Residents have been lobbying for a fuel depot for more than a decade

Service: Come July and residents of Jomotshangkha will no more have to pay exorbitant fuel prices or risk security fetching fuel from a bordering Indian town.

Two huge underground tanks have been transported to the site where a fuel station will be constructed. Residents are patiently waiting for the work to progress further.

Bhutan Oil Distributor’s (BOD) regional manager, Dhendup Tshering said they are waiting for the land commission’s approval and forest clearance.  He said the works will start from June and the depot will begin dispensing fuel from July.

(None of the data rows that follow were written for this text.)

(** * DeepPDF-Summarizer: the chunking and synthesis pipeline

    A shallow embedding of [PDFProcessor.merge_text_and_images] and of
    [APIClient] ([_split_text_into_chunks], [_send_api_request],
    [summarize_text]) from [pdf-reader-text-image-version5.py], with the
    properties the specification states about them; and of the rest of
    [PDFProcessor] ([extract_text], [extract_image_text], [process]), of
    [Application.parse_ocr_pages] and of [ConfigManager], with further
    properties of the code.

    Python values are modelled as follows.
    - [str] is a list of Unicode code points ([N]); [len] is a [Z].
    - indices and positions are [Z], since the source works with the
      sentinel [-1] that [str.rfind] returns.
    - a [dict] keyed by page index is a [gmap Z str].
    - the [while] loop of the splitter runs on fuel; enough fuel is the
      length of the text ([while_loop_spec]).
    - exceptions are values of the type [exn]; a computation that may
      raise returns a [pyres].
    - a computation with effects maps the events of the run so far to an
      outcome and the events after it; the network is a function from
      the events so far and a request to what [requests.post] does.
    - a [set] of page numbers is a [gset Z], the configuration a
      [gmap] from keys to JSON values; the builtin [int] on strings and
      the configuration file are parameters.

    The file has three parts: the embedding, the vocabulary in which the
    properties are stated, and the facts. *)

From Stdlib Require Import ZArith NArith List Lia Ascii String Bool Decimal
  DecimalPos.
From stdpp Require Import base option list gmap sorting.
Import ListNotations.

Their counterpart in India, Bharat Petroleum is ready to send their people anytime to install the tanks and dispenser.

“We’ve also asked the dungkhag and gups to see if they can arrange for a store or an empty room so that we could start distributing LPG cylinders sooner,” he said.

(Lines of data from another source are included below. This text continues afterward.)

(** The entry source path relative to the parent entry point source
    path. *)
Definition sourceRelativePath (e : NgEntryPoint) : string :=
  match parent e with
  | Some p => path_relative (basePath p) (basePath e)
  | None => ""
  end.

(** Absolute directory path of the entrypoint [package.json]. *)
Definition destinationPath (e : NgEntryPoint) : Completion string :=
  match parent e with
  | Some _ =>
      libDest <- libraryDestinationPath e ;;
      Normal (path_join [libDest; sourceRelativePath e])
  | None => libraryDestinationPath e
  end.

(** The module ID, the identifier used in import statements. *)
Fixpoint moduleId (e : NgEntryPoint) : Completion JsValue :=
  match e with
  | mkNgEntryPoint _ _ _ (Some p) =>
      parentId <- moduleId p ;;
      parentId <- to_string parentId ;;
      Normal (JStr (ensureUnixPath (parentId ++ "/" ++ sourceRelativePath e)))
  | mkNgEntryPoint _ _ _ None => Normal (packageJson_at e "name")
  end.

(** [flattenModuleId(separator = '.')]: both [startsWith] and [split] are
    methods of strings only, so a module ID that is not a string raises. *)
Definition flattenModuleId (e : NgEntryPoint) (separator : option string)
  : Completion string :=
  let separator :=
    match separator with
    | Some sep => sep
    | None => "."
    end in
  id <- moduleId e ;;
  id <- validateString id ;;
  if startsWith id at_sign then
    id <- moduleId e ;;
    id <- validateString id ;;
    Normal (join separator (split slash (substring 1 id)))
  else
    id <- moduleId e ;;
    id <- validateString id ;;
    Normal (join separator (split slash id)).

Definition flatModuleFile (e : NgEntryPoint) : Completion JsValue :=
  or_else (dollar_get e "lib.flatModuleFile")
          (flat <- flattenModuleId e (Some "-") ;; Normal (JStr flat)).

(** The UMD module ID registers a module on the old-fashioned JavaScript
    global scope. *)
Definition umdId (e : NgEntryPoint) : Completion JsValue :=
  or_else (dollar_get e "lib.umdId")
          (flat <- flattenModuleId e None ;; Normal (JStr flat)).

BOD will be distributing about 20 kilolitres (KL) of petrol, 80KL of diesel, 10KL of kerosene and 600 LPG cylinders in the dungkhag every month.

“Although the company would incur loss, the depot is being set up solely to cater to people’s need,” he said.

Without any fuel depot till date, residents of the dungkhag are paying exorbitant prices for both fuel and LPG cylinders. Residents have been requesting for a fuel depot for more than a decade.

Residents buy fuels in barrels from Samdrupjongkhar and by the time it reaches the dungkhag prices inflate to around Nu 85 a litre for petrol and Nu 65 for diesel. LPG costs more than Nu 800 per cylinder. While some have the option to fill their tanks from bordering Indian towns, availability of INR and security was a concern.

Residents said with a few projects and institutions coming up in the town, both population and number of vehicles are on the rise and there was a compelling need for a fuel depot.

There are more than 100 vehicles in the dungkhag.